IDENTIFYING MECHANISMS TO SLOW REPRODUCTIVE DECLINE USING A CAENORHABDITIS ELEGANS MODEL

Abstract

Reproductive decline is one of the first systems to decline with age in women and has become increasingly important as the average maternal age increases. In this thesis work, I sought to 1) uncover novel regulators of reproductive aging, 2) investigate reproductive longevity mutants to reveal new mechanisms that promote reproductive longevity, and 3) identify therapeutics that slow reproductive decline. To achieve these goals, we have used the model organism C. elegans. C. elegans is an ideal model to study reproductive aging because it has a short generation time and many genetic tools. Importantly, key regulators of aging and longevity are conserved from worms to humans. Furthermore, work from our lab and others has established that, like women, worms spend at least half of their lifespans in a post-reproductive period; therefore, reproductive decline begins early in life.
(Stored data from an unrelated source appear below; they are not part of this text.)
(** The exchange fails and the fallback lookup throws. *)
Definition env_lookup_throws : callback_env :=
  {| decodeURIComponent := fun s => Normal s;
     createClient := Normal tt;
     exchangeCodeForSession := fun _ => Throw (Error "code verifier missing");
     getSession := Throw (Error "Failed to fetch") |}.

(** A session in universal time, and a later one eight hours east of it. *)
Definition clock_utc : clock :=
  {| transaction_now := 100000; session_utc_offset := 0 |}.

Definition clock_later_east : clock :=
  {| transaction_now := 103600; session_utc_offset := 28800 |}.

End MoreExamples.
Export MoreExamples.

(* ===================================================================== *)
(** ** The authorization evaluator *)
(* ===================================================================== *)

Lemma holds_sql_eq_Some {A} `{EqDecision A} (a : A) (b : option A) :
  holds (sql_eq (Some a) b) = bool_decide (b = Some a).
Proof.
  destruct b as [b|]; simpl.
  - destruct (decide (a = b)) as [->|Hne].
    + rewrite !bool_decide_eq_true_2; done.
    + rewrite !bool_decide_eq_false_2; congruence.
  - reflexivity.
Qed.

Lemma holds_service_role_expr ctx :
  holds (service_role_expr ctx) = elevated ctx.
Proof.
  unfold service_role_expr, elevated.
  destruct (get_text (auth_jwt ctx) "role") as [r|]; simpl.
  - destruct (decide (r = "service_role")) as [->|Hne].
    + rewrite !bool_decide_eq_true_2; done.
    + rewrite !bool_decide_eq_false_2; congruence.
  - reflexivity.
Qed.

Lemma check_user_permission_table
    (ctx : auth_ctx) (resource_owner : option uuid) (permission : option text) :
  check_user_permission ctx resource_owner permission
  = rule_table (auth_uid ctx) resource_owner (elevated ctx).
Proof.
  unfold check_user_permission, rule_table.
  destruct (auth_uid ctx) as [s|]; simpl; [|reflexivity].
  change (match resource_owner with
          | Some y => Some (bool_decide (s = y))
          | None => None
          end) with (sql_eq (Some s) resource_owner).
  rewrite holds_sql_eq_Some, holds_service_role_expr. reflexivity.
Qed.

(** C1.  [check_user_permission] decides by the rule table, first match
    winning, whatever permission is requested: no subject, deny; subject is
    the resource owner, allow; subject carries the service role, allow;
    otherwise deny. *)
Theorem check_user_permission_rule_order
    (ctx : auth_ctx) (resource_owner : option uuid) (permission : option text) :
  check_user_permission ctx resource_owner permission
  = match auth_uid ctx with
    | None => false
    | Some s =>
        if bool_decide (resource_owner = Some s) then true
        else if elevated ctx then true
        else false
    end.
Proof. apply check_user_permission_table. Qed.

(** C10.  The requested permission does not influence the decision, neither
    in [check_user_permission] nor in [checkUserPermission]. *)
Theorem permission_argument_ignored
    (ctx : auth_ctx) (resource_owner : option uuid) (p1 p2 : option text)
    (env : server_env) (db : database) (userId : string) (q1 q2 : option string) :
  check_user_permission ctx resource_owner p1 = check_user_permission ctx resource_owner p2
  /\ checkUserPermission env userId q1 db = checkUserPermission env userId q2 db.
Proof. split; reflexivity. Qed.

(** *** Facts about [get_or_create_profile] used by the application check *)

Lemma profile_matches_Some (s : uuid) (p : profile) :
  profile_matches (Some s) p = bool_decide (user_id p = s).
Proof.
  unfold profile_matches. rewrite holds_sql_eq_Some.
  destruct (decide (user_id p = s)) as [->|Hne].
  - rewrite !bool_decide_eq_true_2; done.
  - rewrite !bool_decide_eq_false_2; congruence.
Qed.

Lemma auth_user_matches_Some (s : uuid) (a : auth_user) :
  auth_user_matches (Some s) a = bool_decide (au_id a = s).
Proof.
  unfold auth_user_matches. rewrite holds_sql_eq_Some.
  destruct (decide (au_id a = s)) as [->|Hne].
  - rewrite !bool_decide_eq_true_2; done.
  - rewrite !bool_decide_eq_false_2; congruence.
Qed.

Lemma goc_select_owner (s : uuid) (db : database) (p : profile) :
  goc_select (Some s) db = Some p -> user_id p = s.
Proof.
  unfold goc_select. intros H. apply List.find_some in H as [_ H].
  rewrite profile_matches_Some in H. by apply bool_decide_eq_true_1 in H.
Qed.

Lemma goc_select_None_has_profile (s : uuid) (db : database) :
  goc_select (Some s) db = None -> has_profile s db = false.
Proof.
  unfold goc_select, has_profile. intros H.
  induction (profiles db) as [|p ps IH]; simpl in *; [done|].
  destruct (profile_matches (Some s) p); [discriminate|]. by apply IH.
Qed.

Lemma goc_select_has_profile (s : uuid) (db : database) :
  is_Some (goc_select (Some s) db) <-> has_profile s db = true.
Proof.
  unfold goc_select, has_profile.
  induction (profiles db) as [|p ps IH]; simpl.
  - split; [intros [? ?]; discriminate | discriminate].
  - destruct (profile_matches (Some s) p); simpl; [|exact IH].
    split; [done | by eexists].
Qed.

Lemma filter_matches_unique (s : uuid) (l : list auth_user) :
  NoDup (List.map au_id l) ->
  existsb (auth_user_matches (Some s)) l = true ->
  exists a, List.filter (auth_user_matches (Some s)) l = [a] /\ au_id a = s.
Proof.
  induction l as [|a l IH]; simpl; [discriminate|].
  intros Hnd Hex. apply NoDup_cons in Hnd as [Hnotin Hnd].
  rewrite auth_user_matches_Some in *.
  destruct (decide (au_id a = s)) as [Heq|Hne].
  - rewrite bool_decide_eq_true_2 by done. exists a. split; [|done].
    f_equal. clear IH Hex Hnd.
    induction l as [|b l IHl]; simpl; [done|].
    rewrite auth_user_matches_Some.
    simpl in Hnotin. apply not_elem_of_cons in Hnotin as [Hab Hnotin].
    rewrite bool_decide_eq_false_2 by congruence. by apply IHl.
  - rewrite bool_decide_eq_false_2 in * by done. simpl in Hex. by apply IH.
Qed.

(** Run on a store that holds the subject's identity record, the procedure
    answers with a profile of that subject, found or created. *)
Lemma get_or_create_profile_registered (now : timestamptz) (s : uuid) (db : database) :
  has_auth_user s db = true ->
  NoDup (List.map au_id (auth_users db)) ->
  exists r db' p,
    get_or_create_profile now (Some s) db = Ok (r, db') /\
    success r = true /\ result_profile r = Some p /\ user_id p = s.
Proof.
  intros Hau Hnd. unfold get_or_create_profile.
  destruct (goc_select (Some s) db) as [p|] eqn:Hsel.
  - exists (FOUND p), db, p. repeat split. by eapply goc_select_owner.
  - apply goc_select_None_has_profile in Hsel.
    destruct (filter_matches_unique s (auth_users db) Hnd Hau) as (a & Hf & Ha).
    unfold goc_insert, goc_new_rows. rewrite Hf. simpl.
    unfold insert_profile. simpl. rewrite Hsel, Hau. simpl.
    eexists _, _, _. repeat split.
Qed.

(** *** The session resolver *)

Lemma getServerSession_verification_fails (env : server_env) (db : database) :
  verification_fails env ->
  getServerSession env db = (Normal None, db).
Proof.
  unfold verification_fails, getServerSession, getServerSession_try, try_catch.
  unfold mbind, js_mbind, js_bind, await, mret, js_mret, js_ret.
  destruct (createServerSupabase env) as [c|e]; [|done].
  destruct (auth_getUser env) as [r|e]; [|done].
  destruct r as [[u|] [e|]]; simpl; try done.
  intros [[? ?]|?]; discriminate.
Qed.

Lemma getServerSession_verified (env : server_env) (db : database) (u : User)
    (r : SessionResponse) :
  verified env u ->
  auth_getSession env = Normal r ->
  getServerSession env db =
    (Normal (Some
       {| session_user :=
            {| asu_id := id u; asu_email := user_email u;
               asu_user_metadata := default ∅ (user_metadata u) |};
          session_access_token := or_default (access_token <$> data_session r) "" |}),
     db).
Proof.
  intros [[c Hc] Hu] Hs.
  unfold getServerSession, getServerSession_try, try_catch.
  unfold mbind, js_mbind, js_bind, await, mret, js_mret, js_ret.
  rewrite Hc, Hu. simpl. rewrite Hs. reflexivity.
Qed.

Lemma getServerSession_secondary_throws (env : server_env) (db : database) (u : User)
    (e : js_error) :
  verified env u ->
  auth_getSession env = Throw e ->
  getServerSession env db = (Normal None, db).
Proof.
  intros [[c Hc] Hu] Hs.
  unfold getServerSession, getServerSession_try, try_catch.
  unfold mbind, js_mbind, js_bind, await, mret, js_mret, js_ret.
  rewrite Hc, Hu. simpl. rewrite Hs. reflexivity.
Qed.

(** *** The application-level check *)

Lemma app_decision_anonymous (env : server_env) (db : database)
    (o : string) (p : option string) :
  verification_fails env -> app_decision env db o p = false.
Proof.
  intros Hf. unfold app_decision, checkUserPermission, checkUserPermission_try.
  unfold authenticateUser, authenticateUser_try, try_catch.
  unfold mbind, js_mbind, js_bind.
  rewrite (getServerSession_verification_fails env db Hf). reflexivity.
Qed.

Lemma app_decision_present (env : server_env) (db : database)
    (s : uuid) (o : string) (p : option string) :
  presents env db (Some s) ->
  app_decision env db o p = bool_decide (s = o).
Proof.
  intros (Hne & (u & Hv & Hid) & (r & Hs) & Hfault & Hau & Hnd).
  unfold app_decision, checkUserPermission, checkUserPermission_try.
  unfold authenticateUser, authenticateUser_try, try_catch.
  unfold mbind, js_mbind, js_bind.
  rewrite (getServerSession_verified env db u r Hv Hs). simpl.
  rewrite Hid. unfold truthy. rewrite bool_decide_eq_false_2 by done. simpl.
  destruct Hv as [[c Hc] _]. unfold await. rewrite Hc.
  unfold rpc_get_or_create_profile. rewrite Hfault.
  destruct (get_or_create_profile_registered (rpc_now env) s db Hau Hnd)
    as (res & db' & pr & Hgoc & Hsucc & Hprof & Hown).
  rewrite Hgoc. simpl. rewrite Hsucc, Hprof. simpl. rewrite Hown.
  destruct (decide (s = o)) as [->|Hso].
  - rewrite !bool_decide_eq_true_2 by done. reflexivity.
  - rewrite !bool_decide_eq_false_2 by done. reflexivity.
Qed.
Also, the loss of oocyte quality with age, not the declining number of oocytes, governs reproductive decline, and genes that decline with age in oocytes are similar in worms, mice, and humans. In this thesis, I describe the following findings: 1) mitochondria are key regulators of reproductive longevity and rely on mitophagy to slow reproductive decline, 2) the mitophagy-promoting metabolite Urolithin A slows reproductive decline by improving oocyte quality, and 3) a novel mechanism that regulates the reproductive span requires communication between the hypodermis and the germline using Notch signaling. Further, we have designed and verified a microfluidic chip that simplifies and improves reproductive and lifespan assays and tracks healthspan metrics simultaneously on an individual worm level. Using this device, we have uncovered that 1) drugs and supplements that promote somatic longevity also promote reproductive longevity and 2) a novel role for conserved serum glucocorticoid-induced kinase 1 (SGK-1) in reproductive span regulation. The findings reported here aim to have implications for humans and to further the research and interest in the reproductive aging field.